May is obsessed with ending freedom of movement between the UK and the rest of Europe, presenting a massive problem for the industry. Even though Brexit hasn’t even happened yet migration from Europe has fallen dramatically. Hotels are struggling to find staff.
“In the last year we’ve seen the number of applications coming in…fall to almost next to nothing – very, very few applications at all,” said Jonathan Raggett, managing director of Red Carnation Hotels, which has six London properties.
“And to create the perfect storm, we’ve had…more than 60 of our outstanding managers, and employees return to their home country.”

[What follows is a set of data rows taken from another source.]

Lemma read_exact_ok len off f : no_errors f -> 0 <= off -> 0 <= len -> off + len <= lenZ (f_bytes f) ->
  exists f', read_exact_at len off f = (Ok (take (Z.to_nat len) (drop (Z.to_nat off) (f_bytes f))), f') /\
    f_bytes f' = f_bytes f /\ no_errors f'.
Proof.
  intros Hf Ho Hl Hle. unfold read_exact_at.
  assert (Z.to_nat len < S (Z.to_nat len))%nat as Hfuel by lia. revert Hfuel.
  generalize (S (Z.to_nat len)) as fuel. intros fuel. revert len off f Hf Ho Hl Hle.
  induction fuel as [|fuel IH]; intros len off f Hf Ho Hl Hle Hfuel; [lia|]. cbn [read_exact_loop].
  destruct (len =? 0) eqn:E; zbool; [subst; by exists f|].
  destruct (next_transfer_ok len f) as (n & f1 & E1 & Hn & Hb1 & Hf1); [lia|done|].
  unfold read_at. unfold bind at 1. rewrite bind_gets, (bind_eq _ _ _ _ _ E1). cbn [ret].
  set (chunk := take (Z.to_nat n) (drop (Z.to_nat off) (f_bytes f))).
  assert (lenZ chunk = n) as Hc. { unfold chunk, lenZ in *. rewrite length_take, length_drop. lia. }
  unfold ret at 1. rewrite Hc, (proj2 (Z.eqb_neq _ _)) by lia.
  destruct (IH (len - n) (off + n) f1) as (f2 & E2 & Hb2 & Hf2); [done|lia|lia|rewrite Hb1; lia|lia|].
  rewrite (bind_eq _ _ _ _ _ E2). exists f2. split_and!; [|congruence|done]. unfold ret. do 2 f_equal.
  rewrite Hb1. unfold chunk. replace (Z.to_nat len) with (Z.to_nat n + Z.to_nat (len - n))%nat by lia.
  rewrite <-take_take_drop, drop_drop. do 3 f_equal. lia.
Qed.

(** Overwriting a window in two pieces. *)
Lemma splice_pieces (l a b : bytes) off : 0 <= off -> off + lenZ a + lenZ b <= lenZ l ->
  splice l off (a ++ b) = let? l' := splice l off a in splice l' (off + lenZ a) b.
Proof.
  intros Ho Hl. pose proof (lenZ_nonneg a). pose proof (lenZ_nonneg b).
  destruct (slice_split l off (lenZ a)) as (x & y & z & -> & Hx & Hy & _); [lia..|].
  destruct (slice_split z 0 (lenZ b)) as (e & y2 & w & -> & He & Hy2 & _); [lia|lia|rewrite !lenZ_app in Hl; lia|].
  destruct e; [|rewrite lenZ_cons in He; pose proof (lenZ_nonneg e); lia]. cbn [app].
  rewrite (splice_app x y a) by done. cbn [obind].
  replace (x ++ y ++ y2 ++ w) with (x ++ (y ++ y2) ++ w) by (by rewrite <-app_assoc).
  rewrite (splice_app x (y ++ y2) (a ++ b)) by (rewrite ?lenZ_app; lia).
  replace (x ++ a ++ y2 ++ w) with ((x ++ a) ++ y2 ++ w) by (by rewrite <-app_assoc).
  rewrite (splice_app (x ++ a) y2 b) by (rewrite ?lenZ_app; lia). by rewrite <-!app_assoc.
Qed.

Lemma write_all_ok input off f : no_errors f -> 0 <= off -> off + lenZ input <= lenZ (f_bytes f) ->
  exists f', write_all_at input off f = (Ok tt, f') /\ splice (f_bytes f) off input = Ok (f_bytes f') /\ no_errors f'.
Proof.
  intros Hf Ho Hle. unfold write_all_at.
  assert (length input < S (length input))%nat as Hfuel by lia. revert Hfuel.
  generalize (S (length input)) as fuel. intros fuel. revert input off f Hf Ho Hle.
  induction fuel as [|fuel IH]; intros input off f Hf Ho Hle Hfuel; [lia|]. cbn [write_all_loop].
  destruct (lenZ input =? 0) eqn:E; zbool.
  { destruct input; [|rewrite lenZ_cons in E; pose proof (lenZ_nonneg input); lia]. exists f. split_and!; [done| |done].
    unfold splice. change (lenZ []) with 0 in *. rewrite (proj2 (andb_true_iff _ _)) by lia.
    rewrite Z.add_0_r. cbn [app]. by rewrite take_drop. }
  destruct (next_transfer_ok (lenZ input) f) as (n & f1 & E1 & Hn & Hb1 & Hf1); [pose proof (lenZ_nonneg input); lia|done|].
  unfold write_at. unfold bind at 1. rewrite (bind_eq _ _ _ _ _ E1), bind_modify. cbn [ret].
  rewrite (proj2 (Z.eqb_neq _ _)) by lia. rewrite Hb1.
  replace (zeros (off - lenZ (f_bytes f))) with (@nil Z) by (unfold zeros; by replace (Z.to_nat (off - lenZ (f_bytes f))) with 0%nat by lia).
  rewrite app_nil_r. set (f2 := mkFile _ _).
  assert (splice (f_bytes f) off (take (Z.to_nat n) input) = Ok (f_bytes f2)) as Hs.
  { unfold splice. assert (lenZ (take (Z.to_nat n) input) = n) as -> by (unfold lenZ in *; rewrite length_take; lia).
    by rewrite (proj2 (andb_true_iff _ _)) by lia. }
  destruct (IH (drop (Z.to_nat n) input) (off + n) f2) as (f3 & E3 & Hs3 & Hf3).
  - exact Hf1.
  - lia.
  - rewrite (splice_length _ _ _ _ Hs). unfold lenZ in *. rewrite length_drop. lia.
  - unfold lenZ in *. rewrite length_drop. lia.
  - exists f3. split_and!; [exact E3| |done]. rewrite <-(take_drop (Z.to_nat n) input) at 1.
    rewrite splice_pieces, Hs; [cbn [obind]|lia|unfold lenZ in *; rewrite length_take, length_drop; lia].
    rewrite <-Hs3. f_equal. unfold lenZ in *. rewrite length_take. lia.
Qed.

End Transfers.

(** ** Orders and runs *)

Section Orders.
Context {A : Type} (key : A -> Z).

Lemma insert_by_key_perm x l : insert_by_key key x l ≡ₚ x :: l.
Proof. induction l as [|y l IH]; simpl; [done|]. case_match; [done|]. rewrite IH. apply Permutation_swap. Qed.
Lemma sort_by_key_perm l : sort_by_key key l ≡ₚ l.
Proof. induction l as [|x l IH]; simpl; [done|]. by rewrite insert_by_key_perm, IH. Qed.

Lemma insert_by_key_sorted x l : Sorted (fun a b => key a <= key b) l -> Sorted (fun a b => key a <= key b) (insert_by_key key x l).
Proof.
  induction l as [|y l IH]; intros Hl; simpl; [by repeat constructor|].
  apply Sorted_inv in Hl as [Hl Hy]. destruct (key x <=? key y) eqn:E; zbool.
  - by repeat constructor.
  - constructor; [by apply IH|]. destruct l as [|z l]; simpl; [constructor; lia|].
    apply HdRel_inv in Hy. case_match; constructor; lia.
Qed.
Lemma sort_by_key_sorted l : Sorted (fun a b => key a <= key b) (sort_by_key key l).
Proof. induction l as [|x l IH]; simpl; [constructor|]. by apply insert_by_key_sorted. Qed.

End Orders.

Section Runs.
Context (s : FilePageStore) (idxs : list Z).
Context (Hidx : Forall (in_range (fp_page_count s)) idxs).

Definition idx_at (idxs : list Z) (pos : Z) : Z := default 0 (idxs !! Z.to_nat pos).
Definition valid_pos (pos : Z) : Prop := 0 <= pos < lenZ idxs.

Lemma idx_at_index pos : valid_pos pos -> indexZ idxs pos = Ok (idx_at idxs pos) /\ in_range (fp_page_count s) (idx_at idxs pos).
Proof.
  intros [H0 H1]. unfold lenZ in H1. destruct (lookup_lt_is_Some_2 idxs (Z.to_nat pos)) as [x Hx]; [lia|].
  unfold idx_at. rewrite Hx. cbn. split; [by apply indexZ_Ok|]. by eapply Forall_lookup_1.
Qed.

Lemma fp_offset_ok i : in_range (fp_page_count s) i -> fp_offset s i = Ok (i * fp_page_size s).
Proof. intros [? ?]. unfold fp_offset. by rewrite (proj2 (Z.leb_gt _ _)) by lia. Qed.

Lemma extend_run_ok prev order : Forall valid_pos order ->
  exists run rest, extend_run s idxs prev order = Ok (run, rest) /\ order = run ++ rest /\
    idx_at idxs <$> run = seqZ (prev + 1) (lenZ run).
Proof.
  intros Ho. revert prev. induction Ho as [|pos order Hp _ IH]; intros prev; cbn [extend_run]; [by exists [], []|].
  destruct (idx_at_index pos Hp) as [-> Hr]. cbn [obind].
  destruct (idx_at idxs pos =? prev + 1) eqn:E; cbn [negb]; zbool; [|by exists [], (pos :: order)].
  rewrite fp_offset_ok by done. cbn [obind]. destruct (IH (idx_at idxs pos)) as (run & rest & -> & -> & Hrun).
  cbn [obind fst snd]. exists (pos :: run), rest. split_and!; [done|done|]. rewrite fmap_cons, Hrun, E, lenZ_cons.
  pose proof (lenZ_nonneg run). rewrite (seqZ_cons (prev + 1)) by lia. do 2 f_equal; lia.
Qed.

Lemma next_run_ok pos order : Forall valid_pos (pos :: order) ->
  exists run rest, next_run s idxs pos order = Ok (idx_at idxs pos * fp_page_size s, pos :: run, rest) /\
    order = run ++ rest /\ idx_at idxs <$> pos :: run = seqZ (idx_at idxs pos) (lenZ (pos :: run)).
Proof.
  intros [Hp Ho]%Forall_cons. unfold next_run. destruct (idx_at_index pos Hp) as [-> Hr]. cbn [obind].
  rewrite fp_offset_ok by done. cbn [obind]. destruct (extend_run_ok (idx_at idxs pos) order Ho) as (run & rest & -> & -> & Hrun).
  cbn [obind fst snd]. exists run, rest. split_and!; [done|done|].
  rewrite lenZ_cons. pose proof (lenZ_nonneg run). rewrite seqZ_cons by lia. rewrite fmap_cons, Hrun. do 2 f_equal; lia.
Qed.

End Runs.

(** ** Runs of pages in the file *)

Section Regions.
Context (n size : Z) (Hsize : 0 < size).

Lemma region_run buf first (k : nat) : lenZ buf = n * size -> bytes_ok buf -> 0 <= first -> first + Z.of_nat k <= n ->
  take (Z.to_nat (Z.of_nat k * size)) (drop (Z.to_nat (first * size)) buf) = concat (page_at size buf <$> seqZ first (Z.of_nat k)).
Proof.
  intros Hl Hb. revert first. induction k as [|k IH]; intros first Hf Hk; [done|].
  rewrite seqZ_cons by lia. cbn [fmap list_fmap concat]. unfold page_at at 1.
  replace (Z.succ first) with (first + 1) by lia. replace (Z.pred (Z.of_nat (S k))) with (Z.of_nat k) by lia.
  rewrite <-IH by lia. replace (Z.to_nat (Z.of_nat (S k) * size)) with (Z.to_nat size + Z.to_nat (Z.of_nat k * size))%nat by nia.
  rewrite <-take_take_drop, drop_drop. do 3 f_equal. nia.
Qed.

The reasons are many, according to Raggett. The economies of places like Poland have improved, London is a very expensive place to live, and European citizens have suffered abuse since the Brexit vote.
“I see carnage out there across our industry both in hotels and restaurants unless the government solves this issue that’s out there at the moment,” Raggett said.
May’s inability to get her Brexit deal through parliament means that business uncertainty will continue and Kate Nicholls, CEO of UKHospitality, believes postponing Brexit might be necessary.
“[Yesterday’s] vote in Parliament brings into stark reality the prospect of a no deal Brexit, which would likely be disastrous for the British economy and a hospitality sector that is well-equipped to make a vital economic contribution as we leave the EU,” she said.
“There can be no delay, faced with such a stark outlook, for politicians to focus on working together to take any and all measures possible to ensure that British consumers are not in the direct firing line of the consequences of food and drink supply chain chaos and the price rises that would inevitably ensue.
“If that means delaying implementation of Article 50 then ideological differences must be put aside for the sake of pragmatic economic benefit.”
The UK might get even cheaper in the future but if there are food shortages, and fewer restaurant and hotel staff, tourists may decide to steer clear.